Tool for scoring sequences.

retrieve_cluster(cluster_id, chain_type)

A convenience function to get the per-position probabilities associated with a particular cluster.

Parameters:
  • cluster_id (int) – The id number of the cluster to retrieve. Can be generated by calling self.get_closest_clusters or self.batch_score_seqs with mode = “assign”.

  • chain_type (str) – One of “H”, “L”.

Returns:
  • mu_mix (np.ndarray) – An array of shape (1, sequence_length, 21), where 21 is the number of possible AAs. The clusters are sorted in order from most to least likely given the input sequence.

  • mixweights (float) – The probability of this cluster in the mixture.

  • aas (list) – A list of amino acids in standard order. The last dimension of mu_mix corresponds to these aas in the order given.

score_seqs(seq_list, mask_cdr3: bool = False, custom_light_mask: list | None = None, custom_heavy_mask: list | None = None, mask_terminal_dels: bool = False, mask_gaps: bool = False, mode: str = 'score')

Scores a list of sequences in batches or assigns them to clusters. Can be used in conjunction with a user-supplied mask (for positions to ignore) and in conjunction with Substantially faster than single seq scoring but does not offer the option to retrieve diagnostic infoCan also be used to assign a large number of sequences to clusters as well.

Parameters:
  • seq_list (str) – The list of input sequences. May contain both heavy and light.

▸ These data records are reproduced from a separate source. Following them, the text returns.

(** Recording a sample: on a file system with room, [hist_file_write] succeeds and appends exactly the packed
    record - 10 bytes for DI, 16 for AI - to one file, whatever state the recorder is in.  The file is the one in use
    while it is below the limit; after a boot it is the newest existing file if that is below the limit; when the file
    in use is full, or there is none to resume, it is a new one named after the clock.  Every other file keeps its
    contents, except that a brand-new file beyond ten makes room: then the smallest names go, and only as many as
    needed. *)
Theorem hist_write_appends {L} `{LfsLaws L} (clk : Z) (d : his_data) (s : @hist L) :
  hist_ok s → record_ok d → sane (logical (his_fs s)) → retainable clk (logical (his_fs s)) →
  ∃ s' name removed, let old := default [] (logical (his_fs s) !! name) in
    hist_file_write clk d s = (true, s') ∧ hist_ok s' ∧ his_cur_name s' = name ∧ choice clk s name ∧ (name ∉ removed) ∧
    logical (his_fs s') = delete_all removed (<[name := old ++ his_record d]> (logical (his_fs s))) ∧
    ((removed = [] ∧ zlen old < HIST_FILE_MAX) ∨
     (name = make_hist_name clk ∧ retention removed (<[name := old]> (logical (his_fs s))) old)).
Proof.
  intros Hok Hd Hsane Hret. destruct (ensure_file_ok clk s Hok Hsane Hret) as (s1 & name & removed & Hrun & Hp & Hch).
  destruct Hp as ((Hset & Ho & Hop & Hnm & Hsz & Hweb) & Hlog & Hnin & Hcase).
  set (old := default [] (logical (his_fs s) !! name)) in *. pose proof Hok as (Hset0 & _).
  destruct (write_law HisFp name old (his_record d) (his_fs s1) Hop) as (l' & Hw & Hf & Hop' & Hfr).
  pose proof (record_len d Hd) as Hlen.
  assert (0 ≤ zlen old < 2 ^ 31 - 16) as Hold.
  { split; [apply zlen_nonneg|]. unfold old. destruct (logical (his_fs s) !! name) eqn:E; cbn [from_option id].
    - by apply (Hsane name).
    - by change (zlen (@nil Z)) with 0. }
  assert (his_len d = 10 ∨ his_len d = 16) as Hl by (unfold his_len; destruct (h_type d =? DI_TYPE); tauto).
  exists (set_size (u32 (his_cur_size s1 + his_len d)) (set_fs l' s1)), name, removed. cbv zeta. fold old.
  split; [|split; [|split; [done|split; [done|split; [done|split]]]]].
  - unfold hist_file_write. rewrite Hset0, Hrun. cbn [negb]. rewrite Hw, Hlen, Z.eqb_refl. done.
  - unfold hist_ok. cbn. rewrite Ho, Hset. split; [done|]. split; [by rewrite Hfr|].
    exists (old ++ his_record d). split; [by rewrite Hnm|]. rewrite Hsz, zlen_app, Hlen. apply u32_id. ulia.
  - cbn. unfold logical at 1. rewrite Hop', Hf. unfold logical in Hlog at 1. rewrite Hop in Hlog.
    apply map_eq. intros n. rewrite delete_all_lookup. destruct (decide (n = name)) as [->|Hne].
    + rewrite lookup_insert_eq, decide_False by done. by rewrite lookup_insert_eq.
    + rewrite !lookup_insert_ne by done. assert (<[name := old]> (files (his_fs s1)) !! n = delete_all removed (<[name := old]> (logical (his_fs s))) !! n) as E by by rewrite Hlog.
      rewrite delete_all_lookup, !lookup_insert_ne in E by done. rewrite E.
      done.
  - destruct Hcase as [(-> & _ & Hlt)|Hcase]; [left; by split|by right].
Qed.

(** What is recorded reaches the disk: a sync, or closing the recording, puts every byte appended so far into the
    directory entry, and a recorder restarted on that directory (a reboot) sees the same files. *)
Theorem hist_sync_persists {L} `{LfsLaws L} (s : @hist L) :
  hist_ok s →
  (∃ s', hist_file_sync s = (0, s') ∧ hist_ok s' ∧ files (his_fs s') = logical (his_fs s) ∧
     logical (his_fs s') = logical (his_fs s)) ∧
  (let s' := hist_file_close s in
   hist_ok s' ∧ files (his_fs s') = logical (his_fs s) ∧ his_cur_name s' = his_cur_name s ∧
   hist_ok (hist_file_init true (his_fs s')) ∧ logical (his_fs (hist_file_init true (his_fs s'))) = logical (his_fs s)).
Proof.
  intros Hok. split.
  - unfold hist_file_sync, hist_ok, logical in *. destruct Hok as (Hset & Hweb & Hop). destruct (his_fp_open s) eqn:Eo.
    + destruct Hop as (c & Ho & Hsz). destruct (sync_law HisFp _ _ _ Ho) as (l' & -> & Hf & Hfr).
      eexists. split; [reflexivity|]. cbn. rewrite Eo, !Hfr, Ho, Hf. split; [split_and!; [done|done|by exists c]|].
      split; [done|]. by rewrite insert_insert_eq.
    + exists s. rewrite Eo, Hop. by split_and!.
  - destruct (close_ok s Hok) as (Hok1 & Ho1 & Hf1 & Hl1 & Hsz1 & Hnm1). unfold hist_file_close.
    split; [done|]. split; [done|]. split; [done|]. destruct Hok1 as (_ & Hweb1 & Hop1). rewrite Ho1 in Hop1.
    split; [by split_and!|]. exact Hl1.
Qed.

(** ** Concrete runs *)

Import RamFs.

Definition di_sample (t v : Z) : his_data := mk_his DI_TYPE t 0xFFFF [v].
Definition boot_hist : @hist ramfs := hist_file_init true empty_fs.

(** 2026-01-01 19:04:05 UTC *)
Example name_of_clock :
  make_hist_name 1767294245 = [100; 97; 116; 97; 95; 48; 49; 48; 50; 95; 48; 51; 48; 52; 48; 53; 46; 114; 97; 119].
Proof. by vm_compute. Qed.

Lemma boot_hist_empty : logical (his_fs boot_hist) = ∅.
Proof. done. Qed.

Lemma hist_write_appends_witness :
  ∃ s', hist_file_write 1767294245 (di_sample 0x11223344 0xCC33) boot_hist = (true, s') ∧ hist_ok s' ∧
    logical (his_fs s') = {[make_hist_name 1767294245 := [1; 0; 0x44; 0x33; 0x22; 0x11; 0xFF; 0xFF; 0x33; 0xCC]]}.
Proof.
  destruct (hist_write_appends 1767294245 (di_sample 0x11223344 0xCC33) boot_hist)
    as (s' & name & removed & Hrun & Hok & Hname & Hch & Hnin & Hlog & Hcase).
  - by split_and!.
  - left. by split.
  - intros n c Hn. by rewrite boot_hist_empty, lookup_empty in Hn.
  - split; [intros n [c Hn]; by rewrite boot_hist_empty, lookup_empty in Hn|]. split; [vm_compute; lia|]. vm_compute. lia.
  - exists s'. split; [exact Hrun|]. split; [exact Hok|]. rewrite Hlog.
    assert (name = make_hist_name 1767294245) as ->.
    { assert (his_cur_name (hist_file_write 1767294245 (di_sample 0x11223344 0xCC33) boot_hist).2 = make_hist_name 1767294245)
        as E by (vm_compute; reflexivity).
      rewrite Hrun in E. cbn [snd] in E. congruence. }
    rewrite boot_hist_empty, lookup_empty. cbn [from_option id app].
    destruct removed as [|r removed]; [reflexivity|].
    destruct Hcase as [[E _]|[_ Hret]]; [discriminate E|]. exfalso. revert Hret.
    rewrite boot_hist_empty, lookup_empty. cbn [from_option id].
    unfold retention. rewrite decide_True by reflexivity. intros (Hl & _).
    assert (hcount (<[make_hist_name 1767294245 := []]> ∅) = 1%nat) as E1 by (vm_compute; reflexivity).
    rewrite E1 in Hl. discriminate Hl.
Defined.

Lemma hist_sync_persists_witness :
  ∃ s', hist_file_sync (hist_file_write 1767294245 (di_sample 7 1) boot_hist).2 = (0, s') ∧
    files (his_fs s') = {[make_hist_name 1767294245 := [1; 0; 7; 0; 0; 0; 0xFF; 0xFF; 1; 0]]}.
Proof.
  destruct (hist_sync_persists (hist_file_write 1767294245 (di_sample 7 1) boot_hist).2) as [(s' & Hrun & _ & Hf & _) _].
  - split; [vm_compute; reflexivity|]. split; [vm_compute; reflexivity|].
    assert (his_fp_open (hist_file_write 1767294245 (di_sample 7 1) boot_hist).2 = true) as -> by (vm_compute; reflexivity).
    exists [1; 0; 7; 0; 0; 0; 0xFF; 0xFF; 1; 0]. split; vm_compute; reflexivity.
  - exists s'. split; [exact Hrun|]. rewrite Hf. vm_compute. reflexivity.
Defined.

(** the file names carry no year: a file opened on New Year's Day sorts before
    December's, and with ten files there the rule removes the new file itself *)
Definition december : gmap (list Z) (list Z) :=
  list_to_map ((λ i, (make_hist_name (1798646400 + i * 3600), [0])) <$> seqZ 0 10).
Definition rotated : @hist ramfs := mk_hist true (mk_ramfs december None None) false HIST_FILE_MAX (make_hist_name 1798646400).

Example new_year :
  let name := make_hist_name 1798732801 in
  let s' := (hist_file_write 1798732801 (di_sample 1 1) rotated).2 in
  his_cur_name s' = name ∧ files (his_fs s') !! name = None.
Proof. by vm_compute. Qed.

  • mask_cdr3 (bool) – If True, ignore IMGT-defined CDR3 when assigning a score. CDR3 is not distinctive across species so this is often useful. Ignored if mode is ‘assign’, ‘assign_no_weights’.

  • custom_light_mask (list) – Either None or a list of strings indicating IMGT positions to ignore. Use self.get_standard_positions and/or self.get_standard_mask to construct a mask. This can be useful if you just want to score a specific region, or if there is a large deletion that should be ignored.

  • custom_heavy_mask (list) – Either None or a list of strings indicating IMGT positions to ignore. Use self.get_standard_positions and/or self.get_standard_mask to construct a mask. This can be useful if you just want to score a specific region, or if there is a large deletion that should be ignored.

  • mask_terminal_dels (bool) – If True, N and C-terminal deletions are masked when calculating a score or assigning to a cluster. Useful if there are large unusual deletions at either end of the sequence that you would like to ignore when scoring.

  • mask_gaps (bool) – If True, all non-filled IMGT positions in the sequence are ignored when calculating the score. This is useful when your sequence has unusual deletions and you would like to ignore these.

  • mode (str) – One of ‘score’, ‘assign’, ‘assign_no_weights’, ‘classifier’. If score, returns the human generative model score. If ‘assign’, provides the most likely cluster number for each input sequence. If ‘assign_no_weights’, assigns the closest cluster ignoring mixture weights, so that the closest cluster is assigned even if that cluster is a low-probability one. If ‘classifier’, assigns a score using the Bayes’ rule classifier, which also takes into account some info regarding other species. ‘classifier’ is not a good way to score sequences in general because it only works well for sequences of known origin, so it should only be used for testing.

Returns:

output_scores (np.ndarray) – log( p(x) ) for all input sequences.

Each cluster you retrieve is a distribution and you can easily sample from it or use it to visualize which sections of your input sequence are least human / most problematic. See the example notebooks on the main page to see how to do this.

It is important to realize that sampling from a specified cluster can generate low-probability sequences, i.e. sequences that are unlikely to be human, in the same way that sampling from a normal distribution can occasionally generate outliers. It may be useful to score any sequences generated in this fashion using the scoring tool to ensure they are highly human. Alternatively, you may want to use the highest-probability amino acid at each position in a selected cluster except for the CDRs and sample from the distribution for those regions specifically.